Some veterans who attend Operation Surf have suffered debilitating physical injuries in combat. Multiple surfers featured in the documentary learn to ride waves despite missing limbs. Many, like Lane, live with less tangible conditions like PTSD, brain injury, and depression. Lane recalls coming to after bouts of anger surrounded by broken furniture he didn’t remember smashing. And he isn’t the only subject in the film to recount a near-suicide—one surfer who suffers from PTSD describes holding a loaded gun in his mouth for minutes before deciding not to pull the trigger. Curaza said the veterans he meets through Operation Surf have “different paths, but similar challenges,” and directors Josh Izenberg and Wynn Padula do an admirable job of highlighting those in just 22 minutes of runtime. 

Izenberg and Padula avoid the trap of portraying their subjects as hopeless characters fated to become statistics—instead, we meet them as they catch the first waves of their lives. For many of the veterans, those first rides prove to be transformative. “When I caught that wave, the part of Bobby that was going through so much pain and guilt . . . that part of me died that day,” Lane says. 

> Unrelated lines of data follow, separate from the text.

(* ===== verification/LsClaims.v ===== *)
(** The guarantees of LSPlant: hooked methods, the records of hooks, trampolines
    under concurrency, class initialization and the debuggable guard. *)
From S2P Require Import Prelude Arm64Isa Platform ArtMethod LsTrampoline.
From S2P Require Import LsPool LsCommon LsHook LsClassLinker LsDebug.

(** ART's functions found by symbol only do what their names say: [SetNotIntrinsic]
    changes the flags of the method it is given, [SetEntryPointsToInterpreter] its
    entry point. *)
Definition only_flags (G : art_globals) (f : option (Z -> memory -> memory)) : Prop :=
  forall g, f = Some g -> forall t m, (forall x, ~ in_flags G t x -> g t m x = m x) /\ (bytes_ok m -> bytes_ok (g t m)).
Definition only_entry (G : art_globals) (f : option (Z -> memory -> memory)) : Prop :=
  forall g, f = Some g -> forall t m, (forall x, ~ in_entry G t x -> g t m x = m x) /\ (bytes_ok m -> bytes_ok (g t m)).

(** C4: A hook that finds a slot succeeds. The target's entry point is then the
    trampoline: a call of the target arrives at the hook method's entry point with
    the hook method in the argument register and only x16 changed besides. The
    backup is the target as it was but for its flags: not compiled, and private
    unless static. The target is not compiled either, and nothing but its flags,
    its entry point, the backup and the slot has changed. *)
Theorem hooked_method_runs_hook G SetNotIntrinsic_ bridge shift s c t h b a :
  globals_ok G -> only_flags G SetNotIntrinsic_ -> hook_ready G shift s c t h b a ->
  exists s', DoHook G SetNotIntrinsic_ bridge shift None c t h b s = (true, s') /\
    hooked G SetNotIntrinsic_ shift s s' t h b a /\
    forall k, Arm64Isa.mem k = mem s' ->
      steps ldur (GetEntryPoint G t (mem s'), k)
        (GetEntryPoint G h (mem s), set_x 16 (GetEntryPoint G h (mem s)) (set_x 0 h k)).
Proof.
  intros HG HN Hr. destruct (DoHook_succeeds G SetNotIntrinsic_ bridge shift s c t h b a Hr) as [s' Hd].
  pose proof (DoHook_hooked G HG SetNotIntrinsic_ bridge shift HN s c t h b a s' Hr Hd) as Hk.
  exists s'. split; [done|]. split; [done|]. intros k Hmem.
  rewrite (hk_entry _ _ _ _ _ _ _ _ _ Hk).
  assert (Eh : GetEntryPoint G h (mem s) = load64 (Arm64Isa.mem k) (h + entry_point_offset G)).
  { rewrite Hmem. symmetry. apply (entry_agree G h). intros x Hx. apply in_entry_method in Hx; [|done].
    apply (hk_frame _ _ _ _ _ _ _ _ _ Hk).
    - intros Hf. apply (apart_not_in G t h x (hr_th _ _ _ _ _ _ _ _ Hr)); [by apply in_flags_method|done].
    - intros Hf. apply (apart_not_in G t h x (hr_th _ _ _ _ _ _ _ _ Hr)); [by apply in_entry_method|done].
    - by apply (apart_not_in G h b x (hr_hb _ _ _ _ _ _ _ _ Hr)).
    - intros Hs. by apply (hr_sh _ _ _ _ _ _ _ _ Hr x). }
  rewrite Eh. pose proof (hr_addr _ _ _ _ _ _ _ _ Hr). pose proof (hr_hook _ _ _ _ _ _ _ _ Hr).
  pose proof (offset_range G HG (hr_offset _ _ _ _ _ _ _ _ Hr)).
  apply trampoline_steps; try lia. rewrite Hmem. apply (hk_code _ _ _ _ _ _ _ _ _ Hk).
Qed.

(** C5: Unhooking undoes hooking: outside the backup and the slot every byte is what
    it was before the hook, but for the target's flags, which stay those of a hooked
    method. *)
Theorem unhook_restores G SetNotIntrinsic_ bridge shift s c t h b a s' ok s'' :
  globals_ok G -> only_flags G SetNotIntrinsic_ -> hook_ready G shift s c t h b a ->
  DoHook G SetNotIntrinsic_ bridge shift None c t h b s = (true, s') ->
  DoUnHook G shift None t b s' = (ok, s'') ->
  ok = true /\
  (forall x, ~ in_flags G t x -> ~ in_method G b x -> ~ in_slot shift a x -> mem s'' x = mem s x) /\
  GetEntryPoint G t (mem s'') = GetEntryPoint G t (mem s) /\
  GetAccessFlags G t (mem s'') = GetAccessFlags G t (mem s').
Proof.
  intros HG HN Hr Hd Hu. destruct (DoUnHook_mem G shift t b s' s'' ok Hu) as (-> & Em & _).
  pose proof (DoHook_hooked G HG SetNotIntrinsic_ bridge shift HN s c t h b a s' Hr Hd) as Hk.
  assert (Hx : forall x, ~ in_flags G t x -> ~ in_method G b x -> ~ in_slot shift a x -> mem s'' x = mem s x).
  { intros x Hf Hb Hs. rewrite Em. destruct (decide (t <= x < t + art_method_size G)) as [Hin|Hin].
    - replace x with (t + (x - t)) in * by lia. rewrite unhook_methods_in by (done || lia).
      apply (hk_backup _ _ _ _ _ _ _ _ _ Hk); [lia|done].
    - rewrite unhook_methods_out by done.
      apply (hk_frame _ _ _ _ _ _ _ _ _ Hk); [done| |done..]. intros He. by apply Hin, (in_entry_method G HG). }
  split_and!; [done|done| |].
  - apply entry_agree. intros x He. assert (Hin : in_method G t x) by by apply in_entry_method.
    apply Hx; [by apply in_entry_flags|by apply (apart_not_in G t b x (hr_tb _ _ _ _ _ _ _ _ Hr))|].
    intros Hs. by apply (hr_st _ _ _ _ _ _ _ _ Hr x).
  - rewrite Em. apply unhook_methods_flags. apply (hk_bytes _ _ _ _ _ _ _ _ _ Hk).
Qed.
(* ===== verification/DexBuilderSpec.v ===== *)
(** What the dex builder keeps: a node for every key it was asked for, one key for
    every node, and original indexes that are positions. *)
From stdpp Require Import strings.
From S2P Require Import Prelude Leb128 SlicerBuffer DexBytecode DexCode DexDebug DexIr DexIrSpec DexBuilder DexOrder.

(** ** Index maps without gaps *)

Definition dense (m : IndexMap) (n : nat) : Prop := index_ok m /\ forall i, used m i <-> (i < n)%nat.

Lemma dense_new : dense newIndexMap 0.
Proof. split; [intros i H; cbn in H; lia|]. intros i. unfold used. cbn. rewrite lookup_nil. split; [done|lia]. Qed.

Lemma AllocateIndex_dense ndebug m n : dense m n ->
  exists m', AllocateIndex ndebug m = Some (n, m') /\ dense m' (S n).
Proof.
  intros [Hok Hu]. destruct (AllocateIndex_ok ndebug m Hok) as (i & m' & E & N & B & U & Hok').
  assert (i = n) as ->.
  { rewrite Hu in N. destruct (decide (n < i)%nat) as [H|H]; [|lia]. apply B, Hu in H. lia. }
  exists m'. split; [exact E|]. split; [exact Hok'|]. intros j. rewrite U, Hu. lia.
Qed.

(** ** Strings *)

Definition nul_free (s : list byte) : Prop := Forall (.≠ 0) s.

The film portrays surfing as a sort of alternative medicine for wounded veterans—a source of peace, joy, and purpose that heals in ways traditional healthcare can’t. In one memorable scene, Lane wryly itemizes his prescription treatment plan for PTSD and traumatic brain injury symptoms. “I’m supposed to take this one for migraines, but I have to take this one with it to counteract it,” he explains in front of a medicine cabinet stocked like a kitchen pantry. You get the feeling that sometimes the pharmaceutical cocktails feel to him more like a burden than a solution. Later in the film, triple amputee surfer Martin Pollock describes foregoing a titanium implant surgery when he learned it would interfere with his ability to pop up on his board. “Surfing’s more important than walking I guess,” he says. 

When Curaza started taking veterans surfing in 2008, there wasn’t much formal dialogue surrounding surfing as an outlet for trauma survivors. Today, Operation Surf is among a handful of organizations with a similar mission, and a number of PTSD and brain trauma experts have studied the science behind “ocean therapy.” Resurface features testimonials from some of these experts. “With PTSD, the brain’s chemistry actually changes by having thoughts over and over again. Surfing gives an out to create new pathways,” says psychologist Russell Crawford. 

In the film, Lane recalls the night following his first day with Operation Surf. “I closed my eyes to go to sleep and the only thing I could dream about was catching that next wave."